ACTIVITY ▸ Reproduce the data below verbatim from the line containing "else beeps d))." through its final line, and produce nothing more.

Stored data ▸
(* ===== verification/Vga.v ===== *)
(** * devices/vga.c: the text display

    The frame buffer is a block of memory with two bytes for each cell, and the
    display's own cursor is in registers 14 and 15 of its controller, which are
    read and written through an index port and a data port.  The interrupt level
    ([level], true when on) only matters for the beep; beeps are counted. *)

From S2P Require Import Prelude Bitmap Memory CString Vaddr.

Local Open Scope Z_scope.

Definition COL_CNT : Z := 80.
Definition ROW_CNT : Z := 25.
Definition GRAY_ON_BLACK : Z := 7.

(** The variables of the source, memory, the controller's index port and its
    registers. *)
Record display := Display {
  vram : mem;
  cx : Z;
  cy : Z;
  fb : Z;
  inited : bool;
  crtc_index : Z;
  crtc : Z → Z;
  beeps : Z;
}.

Abbreviation VGA := (ST display).

Definition on_vram {A} (c : MM A) : VGA A := λ d,
  match c (vram d) with
  | Ok (a, m) => Ok (a, Display m (cx d) (cy d) (fb d) (inited d) (crtc_index d) (crtc d) (beeps d))
  | Err e => Err e
  end.

Definition set_cursor (x y : Z) : VGA () :=
  st_modify (λ d, Display (vram d) x y (fb d) (inited d) (crtc_index d) (crtc d) (beeps d)).

(** Ports 0x3d4 and 0x3d5.  A 16-bit write to the first writes both. *)
Definition outb_index (v : Z) : VGA () :=
  st_modify (λ d, Display (vram d) (cx d) (cy d) (fb d) (inited d) (v `mod` 256) (crtc d) (beeps d)).
Definition inb_data : VGA Z := d ← st_get; mret (crtc d (crtc_index d)).
Definition outb_data (v : Z) : VGA () :=
  st_modify (λ d, Display (vram d) (cx d) (cy d) (fb d) (inited d) (crtc_index d)
    (λ i, if decide (i = crtc_index d) then v `mod` 256 else crtc d i) (beeps d)).
Definition outw_index (v : Z) : VGA () := outb_index v;; outb_data ((v / 256) `mod` 256).

Definition move_cursor : VGA () :=
  d ← st_get;
  let cp := (cx d + COL_CNT * cy d) `mod` 65536 in
  outw_index (Z.lor 14 (Z.land cp 65280));;
  outw_index (Z.lor 15 (Z.shiftl cp 8) `mod` 65536).

Definition find_cursor : VGA (Z * Z) :=
  outb_index 14;;
  hi ← inb_data;
  let cp := Z.shiftl hi 8 `mod` 65536 in
  outb_index 15;;
  lo ← inb_data;
  let cp := Z.lor cp lo in
  mret (cp `mod` COL_CNT, cp / COL_CNT).

Definition init : VGA () :=
  d ← st_get;
  if inited d then mret tt else
  p ← st_res (ptov 753664);
  st_modify (λ d, Display (vram d) (cx d) (cy d) p (inited d) (crtc_index d) (crtc d) (beeps d));;
  xy ← find_cursor;
  set_cursor xy.1 xy.2;;
  st_modify (λ d, Display (vram d) (cx d) (cy d) (fb d) true (crtc_index d) (crtc d) (beeps d)).

(** fb[y][x][i] assigned. *)
Definition set_cell (y x i c : Z) : VGA () :=
  d ← st_get; on_vram (store (u32 (fb d + 2 * COL_CNT * y + 2 * x + i)) (c `mod` 256)).

(** [n] columns are left. *)
Fixpoint clear_row_loop (n : nat) (y x : Z) : VGA () :=
  match n with
  | O => mret tt
  | S n => set_cell y x 0 32;; set_cell y x 1 GRAY_ON_BLACK;; clear_row_loop n y (x + 1)
  end.

Definition clear_row (y : Z) : VGA () := clear_row_loop (Z.to_nat COL_CNT) y 0.

Fixpoint cls_loop (n : nat) (y : Z) : VGA () :=
  match n with O => mret tt | S n => clear_row y;; cls_loop n (y + 1) end.

Definition cls : VGA () := cls_loop (Z.to_nat ROW_CNT) 0;; set_cursor 0 0;; move_cursor.

Definition newline : VGA () :=
  d ← st_get;
  let y := u32 (cy d + 1) in
  set_cursor 0 y;;
  if decide (ROW_CNT ≤ y) then
    set_cursor 0 (ROW_CNT - 1);;
    _ ← on_vram (memmove (fb d) (u32 (fb d + 2 * COL_CNT)) (2 * COL_CNT * (ROW_CNT - 1)));
    clear_row (ROW_CNT - 1)
  else mret tt.

Definition speaker_beep (level : bool) : VGA () :=
  st_modify (λ d, Display (vram d) (cx d) (cy d) (fb d) (inited d) (crtc_index d) (crtc d) (if level then beeps d + 1 else beeps d)).

Definition vga_putc (level : bool) (c : Z) : VGA () :=
  init;;
  d ← st_get;
  (if decide (c = 10) then newline
   else if decide (c = 12) then cls
   else if decide (c = 8) then (if decide (0 < cx d) then set_cursor (cx d - 1) (cy d) else mret tt)
   else if decide (c = 13) then set_cursor 0 (cy d)
   else if decide (c = 9) then
     let x := ROUND_UP (u32 (cx d + 1)) 8 in
     set_cursor x (cy d);;
     if decide (COL_CNT ≤ x) then newline else mret tt
   else if decide (c = 7) then speaker_beep level
   else
     set_cell (cy d) (cx d) 0 c;;
     set_cell (cy d) (cx d) 1 GRAY_ON_BLACK;;
     let x := u32 (cx d + 1) in
     set_cursor x (cy d);;
     if decide (COL_CNT ≤ x) then newline else mret tt);;
  move_cursor.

RESULT FOR THIS TASK ▸
  st_modify (λ d, Display (vram d) (cx d) (cy d) (fb d) (inited d) (crtc_index d) (crtc d) (if level then beeps d + 1 else beeps d)).

Definition vga_putc (level : bool) (c : Z) : VGA () :=
  init;;
  d ← st_get;
  (if decide (c = 10) then newline
   else if decide (c = 12) then cls
   else if decide (c = 8) then (if decide (0 < cx d) then set_cursor (cx d - 1) (cy d) else mret tt)
   else if decide (c = 13) then set_cursor 0 (cy d)
   else if decide (c = 9) then
     let x := ROUND_UP (u32 (cx d + 1)) 8 in
     set_cursor x (cy d);;
     if decide (COL_CNT ≤ x) then newline else mret tt
   else if decide (c = 7) then speaker_beep level
   else
     set_cell (cy d) (cx d) 0 c;;
     set_cell (cy d) (cx d) 1 GRAY_ON_BLACK;;
     let x := u32 (cx d + 1) in
     set_cursor x (cy d);;
     if decide (COL_CNT ≤ x) then newline else mret tt);;
  move_cursor.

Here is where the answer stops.